### Material provided

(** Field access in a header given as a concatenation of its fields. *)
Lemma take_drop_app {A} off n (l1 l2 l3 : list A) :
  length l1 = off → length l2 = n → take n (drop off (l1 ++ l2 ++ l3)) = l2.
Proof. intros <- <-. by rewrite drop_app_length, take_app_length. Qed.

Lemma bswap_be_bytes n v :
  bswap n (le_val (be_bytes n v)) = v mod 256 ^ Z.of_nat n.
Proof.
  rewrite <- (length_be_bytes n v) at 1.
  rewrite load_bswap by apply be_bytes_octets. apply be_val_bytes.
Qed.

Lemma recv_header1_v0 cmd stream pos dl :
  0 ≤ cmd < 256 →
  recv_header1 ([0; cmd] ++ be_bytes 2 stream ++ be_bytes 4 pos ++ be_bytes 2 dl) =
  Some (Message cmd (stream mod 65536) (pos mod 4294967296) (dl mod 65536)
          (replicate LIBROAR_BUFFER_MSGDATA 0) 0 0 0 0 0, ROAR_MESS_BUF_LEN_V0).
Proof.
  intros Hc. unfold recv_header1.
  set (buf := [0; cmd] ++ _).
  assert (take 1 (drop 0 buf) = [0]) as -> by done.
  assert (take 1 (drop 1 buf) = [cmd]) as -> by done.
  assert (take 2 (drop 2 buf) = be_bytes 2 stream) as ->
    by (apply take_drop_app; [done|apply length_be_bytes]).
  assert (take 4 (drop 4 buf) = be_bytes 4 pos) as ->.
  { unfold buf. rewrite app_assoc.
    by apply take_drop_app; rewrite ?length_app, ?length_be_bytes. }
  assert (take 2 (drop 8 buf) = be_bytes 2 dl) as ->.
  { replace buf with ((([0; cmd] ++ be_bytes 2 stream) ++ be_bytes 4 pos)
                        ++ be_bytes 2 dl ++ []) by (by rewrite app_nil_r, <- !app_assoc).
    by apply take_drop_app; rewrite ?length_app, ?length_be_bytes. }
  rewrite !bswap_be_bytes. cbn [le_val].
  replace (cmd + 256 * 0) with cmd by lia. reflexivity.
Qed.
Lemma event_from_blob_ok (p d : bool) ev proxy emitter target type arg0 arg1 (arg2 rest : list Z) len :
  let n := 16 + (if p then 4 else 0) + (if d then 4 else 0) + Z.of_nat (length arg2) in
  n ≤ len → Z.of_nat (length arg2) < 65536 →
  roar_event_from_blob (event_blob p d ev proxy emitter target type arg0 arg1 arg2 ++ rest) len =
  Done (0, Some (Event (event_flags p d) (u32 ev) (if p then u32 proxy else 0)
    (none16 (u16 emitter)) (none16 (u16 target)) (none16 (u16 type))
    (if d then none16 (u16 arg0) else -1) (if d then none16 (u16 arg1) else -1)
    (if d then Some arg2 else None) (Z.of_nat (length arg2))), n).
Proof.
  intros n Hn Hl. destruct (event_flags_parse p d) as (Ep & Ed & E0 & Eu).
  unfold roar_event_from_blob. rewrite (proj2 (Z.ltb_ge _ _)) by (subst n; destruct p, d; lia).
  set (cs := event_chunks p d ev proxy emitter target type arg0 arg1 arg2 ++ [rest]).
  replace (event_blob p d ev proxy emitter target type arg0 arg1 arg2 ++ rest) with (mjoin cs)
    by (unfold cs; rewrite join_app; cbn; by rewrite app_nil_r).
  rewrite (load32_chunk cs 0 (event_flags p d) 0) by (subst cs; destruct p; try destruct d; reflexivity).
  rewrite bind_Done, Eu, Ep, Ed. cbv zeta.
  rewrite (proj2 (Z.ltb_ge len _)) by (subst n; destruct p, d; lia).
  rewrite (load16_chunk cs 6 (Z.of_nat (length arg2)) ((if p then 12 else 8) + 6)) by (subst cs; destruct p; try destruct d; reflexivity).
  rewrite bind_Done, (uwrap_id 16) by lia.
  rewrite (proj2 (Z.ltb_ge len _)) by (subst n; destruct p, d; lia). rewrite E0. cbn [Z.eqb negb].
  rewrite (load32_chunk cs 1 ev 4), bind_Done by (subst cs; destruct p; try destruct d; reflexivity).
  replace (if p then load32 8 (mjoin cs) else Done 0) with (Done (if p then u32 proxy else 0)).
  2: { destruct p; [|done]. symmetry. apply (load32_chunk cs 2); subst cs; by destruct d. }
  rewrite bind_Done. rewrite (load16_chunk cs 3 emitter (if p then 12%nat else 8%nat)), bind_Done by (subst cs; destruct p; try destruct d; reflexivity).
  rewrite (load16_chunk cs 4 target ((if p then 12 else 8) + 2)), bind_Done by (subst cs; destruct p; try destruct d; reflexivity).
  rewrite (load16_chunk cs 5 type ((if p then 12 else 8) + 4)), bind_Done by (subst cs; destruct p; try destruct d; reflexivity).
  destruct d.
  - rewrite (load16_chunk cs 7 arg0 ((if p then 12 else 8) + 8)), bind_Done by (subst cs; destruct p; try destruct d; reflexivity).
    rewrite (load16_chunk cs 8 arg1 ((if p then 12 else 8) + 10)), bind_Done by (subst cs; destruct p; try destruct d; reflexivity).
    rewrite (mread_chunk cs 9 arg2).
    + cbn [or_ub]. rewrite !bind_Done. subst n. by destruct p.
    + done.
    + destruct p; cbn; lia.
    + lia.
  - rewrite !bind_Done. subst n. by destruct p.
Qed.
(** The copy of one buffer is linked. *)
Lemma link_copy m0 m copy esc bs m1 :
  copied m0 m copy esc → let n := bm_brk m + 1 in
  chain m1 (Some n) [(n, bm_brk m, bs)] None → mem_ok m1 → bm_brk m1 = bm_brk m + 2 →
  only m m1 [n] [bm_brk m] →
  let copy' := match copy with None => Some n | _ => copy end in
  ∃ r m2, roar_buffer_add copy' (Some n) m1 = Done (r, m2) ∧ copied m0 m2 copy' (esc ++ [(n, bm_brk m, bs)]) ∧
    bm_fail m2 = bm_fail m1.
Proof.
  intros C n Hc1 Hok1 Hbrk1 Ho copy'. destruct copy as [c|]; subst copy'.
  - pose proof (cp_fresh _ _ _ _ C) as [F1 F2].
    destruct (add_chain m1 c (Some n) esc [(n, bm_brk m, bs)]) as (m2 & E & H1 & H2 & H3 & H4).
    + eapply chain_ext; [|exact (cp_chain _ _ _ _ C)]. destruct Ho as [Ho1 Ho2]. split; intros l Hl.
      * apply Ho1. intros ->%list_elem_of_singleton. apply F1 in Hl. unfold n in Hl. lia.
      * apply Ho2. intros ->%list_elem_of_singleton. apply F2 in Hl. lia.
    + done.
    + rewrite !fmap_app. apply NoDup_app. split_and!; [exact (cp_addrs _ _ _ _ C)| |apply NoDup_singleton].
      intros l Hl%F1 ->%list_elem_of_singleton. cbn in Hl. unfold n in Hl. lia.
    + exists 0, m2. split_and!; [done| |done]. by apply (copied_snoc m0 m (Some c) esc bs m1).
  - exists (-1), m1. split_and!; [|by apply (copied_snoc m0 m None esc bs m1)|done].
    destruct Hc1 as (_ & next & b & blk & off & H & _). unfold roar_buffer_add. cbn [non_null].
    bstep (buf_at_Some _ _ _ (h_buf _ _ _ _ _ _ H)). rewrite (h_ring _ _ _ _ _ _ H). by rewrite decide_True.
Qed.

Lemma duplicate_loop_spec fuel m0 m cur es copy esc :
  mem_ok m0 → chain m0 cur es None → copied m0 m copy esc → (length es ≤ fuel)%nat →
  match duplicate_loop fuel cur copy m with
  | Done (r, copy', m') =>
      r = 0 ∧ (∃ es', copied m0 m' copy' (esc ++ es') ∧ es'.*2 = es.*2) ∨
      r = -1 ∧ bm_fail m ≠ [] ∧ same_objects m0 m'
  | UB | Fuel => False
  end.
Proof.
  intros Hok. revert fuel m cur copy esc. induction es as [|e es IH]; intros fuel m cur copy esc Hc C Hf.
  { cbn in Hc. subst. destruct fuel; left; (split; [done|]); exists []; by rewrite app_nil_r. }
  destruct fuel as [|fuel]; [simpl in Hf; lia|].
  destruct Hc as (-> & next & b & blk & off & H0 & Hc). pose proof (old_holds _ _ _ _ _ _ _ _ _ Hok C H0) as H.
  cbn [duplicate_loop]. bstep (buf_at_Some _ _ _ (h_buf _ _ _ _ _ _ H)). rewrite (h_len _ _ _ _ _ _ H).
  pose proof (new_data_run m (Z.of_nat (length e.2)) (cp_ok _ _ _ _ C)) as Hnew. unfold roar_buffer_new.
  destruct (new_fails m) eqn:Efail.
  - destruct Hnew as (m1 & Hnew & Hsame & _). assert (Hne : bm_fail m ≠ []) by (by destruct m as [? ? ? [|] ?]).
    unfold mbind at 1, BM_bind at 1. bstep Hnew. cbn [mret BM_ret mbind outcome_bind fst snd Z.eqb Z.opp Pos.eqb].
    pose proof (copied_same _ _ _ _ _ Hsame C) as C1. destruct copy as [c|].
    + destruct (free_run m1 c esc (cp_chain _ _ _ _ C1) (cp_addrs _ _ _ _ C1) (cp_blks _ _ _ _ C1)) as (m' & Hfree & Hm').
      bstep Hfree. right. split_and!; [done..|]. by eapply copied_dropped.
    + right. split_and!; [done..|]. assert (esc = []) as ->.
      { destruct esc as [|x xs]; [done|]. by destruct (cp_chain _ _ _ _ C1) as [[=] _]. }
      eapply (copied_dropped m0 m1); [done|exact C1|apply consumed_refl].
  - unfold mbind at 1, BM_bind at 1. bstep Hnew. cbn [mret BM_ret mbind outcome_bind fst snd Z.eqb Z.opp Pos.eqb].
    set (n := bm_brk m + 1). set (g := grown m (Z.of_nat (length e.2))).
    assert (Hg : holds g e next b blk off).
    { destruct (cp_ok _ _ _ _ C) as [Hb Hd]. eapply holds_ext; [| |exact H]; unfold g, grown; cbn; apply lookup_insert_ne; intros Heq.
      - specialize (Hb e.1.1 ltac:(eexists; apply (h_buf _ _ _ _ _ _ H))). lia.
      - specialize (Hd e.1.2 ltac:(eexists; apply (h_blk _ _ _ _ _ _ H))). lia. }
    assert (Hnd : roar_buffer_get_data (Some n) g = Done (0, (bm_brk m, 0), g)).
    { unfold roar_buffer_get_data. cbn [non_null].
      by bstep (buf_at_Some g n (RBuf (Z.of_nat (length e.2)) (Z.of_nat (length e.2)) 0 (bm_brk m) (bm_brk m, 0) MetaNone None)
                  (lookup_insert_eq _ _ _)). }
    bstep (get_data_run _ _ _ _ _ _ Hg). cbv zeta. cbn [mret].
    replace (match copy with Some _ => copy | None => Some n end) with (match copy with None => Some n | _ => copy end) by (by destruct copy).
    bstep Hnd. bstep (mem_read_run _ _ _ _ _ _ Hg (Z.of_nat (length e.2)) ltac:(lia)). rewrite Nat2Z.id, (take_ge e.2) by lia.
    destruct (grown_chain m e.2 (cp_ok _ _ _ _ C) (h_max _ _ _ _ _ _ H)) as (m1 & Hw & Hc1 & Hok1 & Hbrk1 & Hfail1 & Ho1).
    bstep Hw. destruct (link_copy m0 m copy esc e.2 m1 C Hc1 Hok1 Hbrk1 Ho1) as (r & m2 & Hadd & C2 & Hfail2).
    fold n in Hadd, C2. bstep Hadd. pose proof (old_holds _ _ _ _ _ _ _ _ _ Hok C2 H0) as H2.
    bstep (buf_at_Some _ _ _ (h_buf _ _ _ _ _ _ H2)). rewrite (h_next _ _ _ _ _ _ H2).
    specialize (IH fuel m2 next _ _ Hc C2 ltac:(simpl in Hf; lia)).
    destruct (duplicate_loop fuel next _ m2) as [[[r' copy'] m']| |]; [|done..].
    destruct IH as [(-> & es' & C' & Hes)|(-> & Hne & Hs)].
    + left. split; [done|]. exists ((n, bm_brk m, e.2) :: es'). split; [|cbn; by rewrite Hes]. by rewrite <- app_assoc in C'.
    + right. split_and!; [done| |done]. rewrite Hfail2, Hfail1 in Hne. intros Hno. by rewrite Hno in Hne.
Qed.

### Exercise prompt
Go through the listing above line by line and state how many lines include the string "eapply". Write only the number.

### Response for this exercise
4